**RECORDS FOR PROCESSING**.
Lemma lowering_runs_witness :
  let w := with_indexes 2 8 8 8 in
  let run := ast_run (isa_dictionary sample_frame) (vm_hash w) sample_transaction
    (AstState_mk (env_of ["zebra"; "apple"]%string [0; 0]%N) (replicate 2 []) 1) in
  match execute_instructions (isa_local_count sample_frame) (isa_instructions sample_frame) w with
  | Some (Accepted, w') => ∃ st, run = Ok st ∧ vm_ok true w' (as_stacks st) ∧ vm_next w' = as_next st
  | Some (Rejected e, w') => same_state w w' ∧ vm_ok true w' (replicate 2 []) ∧ run = Err e
  | None => False
  end.
Proof.
  apply (lowering_runs true (with_indexes 2 8 8 8) (replicate 2 [])
    (OwnedOperationSource sample_transaction) sample_transaction 100 LoweringContext_new sample_frame).
  - apply owned_sources.
  - vm_compute. reflexivity.
  - vm_compute. reflexivity.
  - by apply vm_new_ok.
  - split_and!; vm_compute; discriminate.
  - vm_compute. lia.
Defined.

(** ** Scope *)

(** Every symbol is read after its allocation. *)
Fixpoint scoped (known : gset string) (ops : list TransactionOp) : bool :=
  let atom a := match a with RefSymbol s => bool_decide (s ∈ known) | _ => true end in
  match ops with
  | [] => true
  | TxAllocate s :: ops => scoped ({[ s ]} ∪ known) ops
  | TxExpectObject _ a :: ops => atom a && scoped known ops
  | TxDefine _ a _ b :: ops => atom a && atom b && scoped known ops
  | _ :: ops => scoped known ops
  end.

(** What the locals held before a scoped transaction does not show. *)
Lemma scoped_run d hash ops : ∀ known env1 env2 sts next,
  scoped known ops = true → (∀ s, s ∈ known → env1 !! s = env2 !! s) →
  (let* st := ast_run d hash ops (AstState_mk env1 sts next) in Ok (as_stacks st, as_next st)) =
  (let* st := ast_run d hash ops (AstState_mk env2 sts next) in Ok (as_stacks st, as_next st)).
Proof.
  unfold ast_run. induction ops as [|op ops IH]; intros known env1 env2 sts next Hs Henv; [done|].
  cbn [outcome_fold].
  assert (∀ a, match a with RefSymbol s => bool_decide (s ∈ known) | _ => true end = true →
    ast_atom d env1 a = ast_atom d env2 a) as Hatom.
  { intros [e|l|s]; simpl; [done..|]. intros Hk%bool_decide_eq_true. by apply Henv. }
  assert (∀ slot f env, ast_update d slot f (AstState_mk env sts next) =
      (let* st := ast_update d slot f (AstState_mk ∅ sts next) in
       Ok (AstState_mk env (as_stacks st) (as_next st)))) as Hupdate.
  { intros slot f env. unfold ast_update. destruct (ast_slot d slot) as [t|]; [|done]. cbn.
    by destruct (sts !! N.to_nat t). }
  destruct op as [x|w|slot a|slot a p b|slot|]; cbn [scoped ast_step] in *.
  - apply (IH ({[ x ]} ∪ known)); [done|]. cbn. intros s [->%elem_of_singleton|Hin]%elem_of_union;
      [by rewrite !lookup_insert_eq|].
    destruct (decide (x = s)) as [<-|]; [by rewrite !lookup_insert_eq|].
    rewrite !lookup_insert_ne by done. by apply Henv.
  - case_decide; [|done]. by apply (IH known).
  - apply andb_true_iff in Hs as [Ha Hs]. cbn [as_env as_stacks]. rewrite (Hatom a Ha).
    destruct (ast_slot d slot) as [t|]; [|done]. cbn [or_panic outcome_bind].
    destruct (ast_atom d env2 a) as [v|]; [|done]. cbn [or_panic outcome_bind].
    destruct (sts !! N.to_nat t) as [[|[[? ?] o] st]|]; [done| |done]. cbn [ok_or outcome_bind].
    case_decide; [|done]. by apply (IH known).
  - apply andb_true_iff in Hs as [[Ha Hb]%andb_true_iff Hs]. cbn [as_env]. rewrite (Hatom a Ha), (Hatom b Hb).
    destruct (ast_atom d env2 a) as [v1|]; [|done]. cbn [or_panic outcome_bind].
    destruct (ast_predicate d p) as [v2|]; [|done]. cbn [or_panic outcome_bind].
    destruct (ast_atom d env2 b) as [v3|]; [|done]. cbn [or_panic outcome_bind].
    rewrite !(Hupdate _ _ env1), !(Hupdate _ _ env2).
    destruct (ast_update d slot _ _) as [st|e|]; [|done..]. cbn [outcome_bind]. by apply (IH known).
  - rewrite !(Hupdate _ _ env1), !(Hupdate _ _ env2).
    destruct (ast_update d slot _ _) as [st|e|]; [|done..]. cbn [outcome_bind]. by apply (IH known).
  - done.
Qed.

(** ** Where lowering is not faithful *)

(** Predicates and literals are numbered from zero, among the identifiers of
    entities: a transaction about an entity and one about a literal become the
    same program. *)
Lemma lowering_confuses_entities :
  let about atom := TransactionAST_new 1 [TxDefine "s" atom "p" (RefLiteral "x")] in
  lower_to_sisa (about (RefEntity (AstEntityId_mk 1))) = lower_to_sisa (about (RefLiteral "x")) ∧
  ∃ frame, lower_to_sisa (about (RefLiteral "x")) = Ok frame.
Proof. vm_compute. split; [done|by eexists]. Qed.

(** A symbol may be read before it is allocated: the lowering succeeds, and the
    program reads a local that nothing has stored, whatever an earlier intent
    left in its cell. *)
Lemma lowering_reads_unset_locals :
  let ops := [TxDefine "s" (RefSymbol "x") "p" (RefLiteral "y"); TxAllocate "x"]%string in
  scoped ∅ ops = false ∧
  match lower_to_sisa (TransactionAST_new 1 ops) with
  | Ok frame => head (isa_instructions frame) = Some (i_load_local 0) ∧
      let run cell := ast_run (isa_dictionary frame) 0 ops (AstState_mk {[ "x"%string := cell ]} [[]] 1) in
      (as_stacks <$> match run 7%N with Ok st => Some st | _ => None end) = Some [[(7, 0, 1)]]%N ∧
      (as_stacks <$> match run 8%N with Ok st => Some st | _ => None end) = Some [[(8, 0, 1)]]%N
  | _ => False
  end.
Proof. vm_compute. done. Qed.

**THE TASK**. Word for word, restate the lines of the listing above starting at the line with "Ok (AstState_mk env" and ending at the line with "by destruct (sts", and nothing outside them.

**TASK ANSWER**.
       Ok (AstState_mk env (as_stacks st) (as_next st)))) as Hupdate.
  { intros slot f env. unfold ast_update. destruct (ast_slot d slot) as [t|]; [|done]. cbn.
    by destruct (sts !! N.to_nat t). }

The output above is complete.